To a blogging friend who is living this, my love.


  1. yes, I know what you are describing. Unbidden memories of a loved one's suffering are more than a bit like a badly made horror movie in which shocking images appear suddenly on screen.

    My mother-in-law is a story-teller. Not all her stories are terribly interesting, but she has more than one about everyone she has ever known and she tells them often as a way of firmly establishing positive memories.

  2. Hear hear!

    In my experience people are dead before they stop breathing, and it's a shame to see them lying there unconscious like that. Death is a hard thing. Apparently, it is good to play god (what a stupid phrase) by helping people to live longer but not by helping them to die better.

    Okay, you got me going.

  3. I’m the odd man out—but my opinion differs somewhat. But I know you welcome differing opinions. Watching loved ones pass is painful and difficult. My husband’s grandmother lived with his parents for several years before she passed at the age of 93. Even though it was hard to watch her weaken and deteriorate--those last years of her life were the sweetest we shared with her. The grand kids and kids all got to know grandma. I also loved watching how my mother-in-law patiently loved and cared for her mother as her life drew to a close. It was a sacred experience for all of us. Life is never easy--and dying may be the hardest experience of all. But we all deserve love and care as the door on our life closes. Those leaving us have often spent their life taking care of us, so the price of time required of the younger generation is not too high. In fact, I believe it to be a blessing as our service to loved ones makes our memories of them even more tender.

  4. It does seem our medical system is all farged up in how we tend to the dying. Why do we fight and fight to keep them alive. There is a time to just let them go...

    And yes, why don't we all have more control over our living and dying? Seems perverse to me that we don't.

    My best to your friend.

  5. Kaye, I am not sure your comment is an opposing one. I think we owe the sick and dying our love and care. I do not begrudge any time I spent that way.
    But I also think we owe the dying as much comfort as we can give them. I do not believe that there is nobility or service to God in suffering just for the sake of suffering. And I would spare those I love that useless pain.

  6. Your fourth paragraph could have been written--though not as wonderfully--by me. And Mary G, your comments are thoughtful and so true. What a terrific post.

  7. I agree with every ounce of my being.

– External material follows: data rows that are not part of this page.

Lemma tlbmiss_file_page_witness :
  ∃ x k', tlbmiss_handler image_flash 10 image_prim (λ _, true) 0 0x80000 (replicate 1024 7) demo_fault =
    Some (Resumed k' (Some ([20; 30; 40; 50; 60] ++ replicate 1019 0))) ∧ hw_translate (k_mmu k') 0x80000 = Some (PM_PHYSICAL_PAGE x).
Proof.
  destruct (tlbmiss_file_page image_flash 10 image_prim (λ _, true) demo_fault _ _ _ 128 0x80000 (replicate 1024 7)
    [[10; 20; 30]; [40; 50; 60; 70]] image_byte demo_fault_ready ltac:(lia)) as (x & k' & Hh & _ & Ht & _);
    [reflexivity|change (128 ∈ [96; 128]); apply list_elem_of_further, list_elem_of_here|vm_compute; split; congruence|vm_compute; reflexivity
    |reflexivity..|exact image_file|cbn; lia|vm_compute; split; congruence|vm_compute; congruence|vm_compute; congruence|].
  exists x, k'. split; [|exact Ht]. rewrite Hh. do 3 f_equal.
Defined.
(** C2: from the file to what the program sees: after the file is loaded in the current
    process, the first access to a page of a segment resumes with a page that
    holds the bytes of the segment in the file, followed by zeros after the bytes
    that come from the file. *)
Theorem loaded_program_pages fuel fs depth reads keep filep stale page s content h phs L H F i ph vpn :
  let dest := proc_current (sk s) in
  loadable content h phs → empty_process (sk s) filep dest content (length (loads phs) + 2) L H F → (52 ≤ length stale)%nat →
  dir_list (k_procs (sk s) dest) = [] → 0 ≤ preempt_level (sk s) → length page = 1024%nat →
  loads phs !! i = Some ph → ph_vaddr ph ≤ vpn * 1024 < seg_end ph → seg_end ph < 2 ^ 32 - 1024 →
  0 ≤ ph_offset ph → 0 ≤ ph_filesz ph < 2 ^ 32 → ph_offset ph + ph_filesz ph ≤ Z.of_nat (length content) →
  ∃ s' k2 x, elfloader_load_all flash tables prim fuel fs depth reads filep NULL dest ELF_LOAD_SET_BRK stale s = Some (0, h, s') ∧
    tlbmiss_handler flash tables prim keep 0 vpn page (sk s') =
      Some (Resumed k2 (Some (file_page content (area_of_seg filep ph) (vpn * 1024 - ph_vaddr ph)))) ∧
    hw_translate (k_mmu k2) vpn = Some (PM_PHYSICAL_PAGE x) ∧ x ∉ H.
Proof.
  cbv zeta. intros Hl He Hst Hdirs Hlev Hpage Hi Hrange Hend Hoff Hfsz Hfit.
  destruct (loaded_ready fuel fs depth reads filep stale s content h phs L H F Hl He Hst Hdirs Hlev)
    as (k' & new & L' & F' & Hload & Hready & Hmemb & Hd' & Hsegs & Hrd).
  destruct (Forall2_lookup_l _ _ _ _ _ Hsegs Hi) as (a & Ha & Har).
  assert (Hin : a ∈ mem_areas (k_procs k' (proc_current k'))).
  { rewrite Hmemb. apply list_elem_of_In. rewrite <- in_rev. apply list_elem_of_In. by eapply list_elem_of_lookup_2. }
  assert (Hok_a : area_ok k' a) by (pose proof (fr_areas _ _ _ _ Hready) as HA; rewrite Forall_forall in HA; by apply HA).
  assert (Hr' : area_begin k' a ≤ vpn * 1024 < area_end k' a) by (unfold area_begin, area_end; rewrite Har; exact Hrange).
  pose proof Hrd as (_ & _ & _ & fs' & Hc' & Hfile & Hfuel).
  set (fill := Some (file_page content (area_of_seg filep ph) (vpn * 1024 - ph_vaddr ph))).
  assert (Hfill : gives_page flash tables prim (sched_preempt_block k') L' H F' a (vpn * 1024) page fill).
  { pose proof (smemfs_gives flash tables prim (sched_preempt_block k') L' H F' a (vpn * 1024) page fs') as Hg. cbv zeta in Hg.
    change (k_areas (sched_preempt_block k')) with (k_areas k') in Hg. rewrite Har in Hg. rewrite <- Hc' in Hg. apply Hg; try done; try lia.
    - apply Hready.
    - pose proof (fr_free _ _ _ _ Hready). destruct F'; [cbn in *; lia|done].
    - unfold area_end. change (k_areas (sched_preempt_block k')) with (k_areas k'). rewrite Har. exact Hend. }
  assert (Hvpn : 0 ≤ vpn < 2 ^ 22) by (destruct Hok_a as (_ & Hb & He'); lia).
  destruct (tlbmiss_new_page flash tables prim keep k' L' H F' a vpn page fill Hready Hvpn) as (x & k2 & L2 & F2 & Hh & _ & Hinv2 & _ & _ & Hhw & _);
    [by rewrite Hd'|done|done|exact Hfill|].
  exists (set_sk k' s), k2, x. split; [exact Hload|]. split; [exact Hh|]. split; [exact Hhw|].
  destruct (km_inv_nodup _ _ _ _ Hinv2) as (_ & Hnd & _). cbn in Hnd. apply NoDup_cons in Hnd as [Hx _]. intros HxH. apply Hx, elem_of_app. by left.
Qed.

End load.

(** ** Witnesses *)

(** An executable with one segment of 4 bytes, mapped on two pages at 0x10000000. *)
Definition elf_bytes : list Z :=
  [0x7F; 69; 76; 70; 1; 2; 1; 0] ++ replicate 8 0 ++ [0; 2; 0; 42; 0; 0; 0; 1; 16; 0; 0; 0; 0; 0; 0; 52] ++ replicate 8 0 ++
  [0; 52; 0; 32; 0; 1; 0; 40; 0; 0; 0; 0] ++
  [0; 0; 0; 1; 0; 0; 0; 84; 16; 0; 0; 0; 0; 0; 0; 0; 0; 0; 0; 4; 0; 0; 8; 0; 0; 0; 0; 7; 0; 0; 4; 0] ++ [1; 2; 3; 4].

(** The image of the storage memory with this file in place of the other one. *)
Definition elf_flash (a : ptr) : Z :=
  if (4096 <=? a) && (a <? 4288) then aget (aset (aset image_bytes 75 1) 83 87) (a - 4096)
  else if (8192 <=? a) && (a <? 8280) then aget elf_bytes (a - 8192) else 0.

Lemma elf_flash_byte a : 0 ≤ elf_flash a < 256.
Proof.
  assert (Hnth : ∀ l i, Forall (λ b, 0 ≤ b < 256) l → 0 ≤ aget l i < 256).
  { intros l i Hl. unfold aget. rewrite nth_lookup. destruct (l !! Z.to_nat i) eqn:Hi; [|cbn; lia].
    exact (proj1 (Forall_lookup _ _) Hl _ _ Hi). }
  unfold elf_flash. repeat case_match; [apply Hnth|apply Hnth|lia]; by_computation.
Qed.

Lemma elf_image_file : file_at elf_flash image_prim 10 4128 [elf_bytes].
Proof.
  split; [vm_compute; discriminate|]. split; [vm_compute; reflexivity|]. split; [|vm_compute; reflexivity].
  split; [vm_compute; reflexivity|]. split; [exists 8192; split; vm_compute; reflexivity|]. exact I.
Qed.

Definition demo_header : elf_header := elf_header_of (take 52 elf_bytes).
Definition demo_segment : elf_prog_header := mk_prog_header 1 84 0x10000000 4 2048.

Lemma demo_headers : header_at elf_bytes demo_header <$> seqZ 0 (phnum demo_header) = [demo_segment].
Proof. vm_compute. reflexivity. Qed.

Lemma demo_loadable : loadable elf_bytes demo_header [demo_segment].
Proof.
  split.
  - vm_compute. lia.
  - reflexivity.
  - reflexivity.
  - vm_compute. split_and!; congruence.
  - by rewrite demo_headers.
  - apply Forall_singleton. split; [vm_compute; congruence|]. intros _. vm_compute. split_and!; congruence.
  - change (loads [demo_segment]) with [demo_segment]. split; [constructor|exact I].
Qed.

(** The current process is 48, the file is open at 32. *)
Definition demo_exec : system (kmem pmem) unit :=
  mk_system (upd_inode 64 (set_i_abstract 4128) (upd_file 32 (λ _, mk_file 0 O_RDONLY 64 fop_smemfs 1 0)
      (set_proc_current 48 (zero_kernel (kmem_init demo_pmem3)))))
    (λ _, demo_tty) tt (mk_fifo 40 0 0 (replicate 40 0)) [] [] 0 [].

Lemma demo_exec_file : reads_file elf_flash 10 image_prim (sk demo_exec) 32 elf_bytes.
Proof.
  split; [reflexivity|]. split; [reflexivity|]. split; [reflexivity|]. exists [elf_bytes]. split; [by rewrite concat_cons, app_nil_r|].
  split; [exact elf_image_file|cbn; lia].
Qed.

Lemma demo_empty n : (n ≤ 3)%nat → empty_process elf_flash 10 image_prim (sk demo_exec) 32 48 elf_bytes n [] [] [0x88000000; 0x88000400; 0x88000800].
Proof. intros Hn. split; [exact demo_exec_file|reflexivity|apply kmem_init_inv, demo_pmem3_rep|exact Hn]. Qed.

Definition demo_loader := elfloader_load_all (M := pmem) (Dv := unit) elf_flash 10 image_prim 10 (λ _, protofs_file_system 10 (λ _ _ _, None)) 0 0.

Lemma elf_load_maps_segments_witness :
  ∃ s' a, demo_loader 32 NULL 48 ELF_LOAD_SET_BRK (replicate 52 7) demo_exec = Some (0, demo_header, s') ∧
    mem_areas (k_procs (sk s') 48) = [a] ∧ k_areas (sk s') a = mk_area 121 0x10000000 2048 aop_smemfs 32 84 4 ∧
    initial_brk (k_procs (sk s') 48) = 0x10000800.
Proof.
  destruct (elf_load_maps_segments elf_flash 10 image_prim elf_flash_byte 10 (λ _, protofs_file_system 10 (λ _ _ _, None)) 0 0 32 48 (replicate 52 7)
    demo_exec elf_bytes demo_header [demo_segment] [] [] [0x88000000; 0x88000400; 0x88000800] demo_loadable (demo_empty 1 ltac:(lia)) ltac:(cbn; lia))
    as (s' & areas & Hl & Hm & Ha & Hb & _).
  change (loads [demo_segment]) with [demo_segment] in Ha, Hb. destruct areas as [|a [|]]; [done| |done]. injection Ha as Ha.
  exists s', a. split; [exact Hl|]. split; [exact Hm|]. split; [exact Ha|exact Hb].
Defined.

Lemma loaded_program_pages_witness :
  ∃ s' k2, demo_loader 32 NULL 48 ELF_LOAD_SET_BRK (replicate 52 7) demo_exec = Some (0, demo_header, s') ∧
    tlbmiss_handler elf_flash 10 image_prim (λ _, true) 0 0x40000 (replicate 1024 9) (sk s') = Some (Resumed k2 (Some ([1; 2; 3; 4] ++ replicate 1020 0))).
Proof.
  destruct (loaded_program_pages elf_flash 10 image_prim elf_flash_byte 10 (λ _, protofs_file_system 10 (λ _ _ _, None)) 0 0 (λ _, true) 32 (replicate 52 7)
    (replicate 1024 9) demo_exec elf_bytes demo_header [demo_segment] [] [] [0x88000000; 0x88000400; 0x88000800] 0%nat demo_segment 0x40000
    demo_loadable (demo_empty 3 ltac:(lia)) ltac:(cbn; lia) eq_refl ltac:(cbn; lia) (length_replicate 1024 9) eq_refl)
    as (s' & k2 & x & Hl & Hf & _); [vm_compute; split; congruence..|vm_compute; congruence|vm_compute; split; congruence|vm_compute; congruence|].
  exists s', k2. split; [exact Hl|]. rewrite Hf. do 3 f_equal.
Defined.

(** The same file for another machine. *)
Definition other_flash (a : ptr) : Z := if a =? 8211 then 3 else elf_flash a.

  8. oh yes. just today I was at a funeral, and we were talking about this very thing. modern medicine has done some wonderful things, for sure, but this prolonging of life after it really should have ended is not one of them. The emotional cost is high (not to mention the actual medical cost!)

  9. Another reader chiming in to agree. One of our Parliament members is campaigning for a change in the law as she herself has been diagnosed with Parkinson's disease. She has always been a formidable, feisty woman and I can quite understand that she wants her family to be allowed to remember her as such.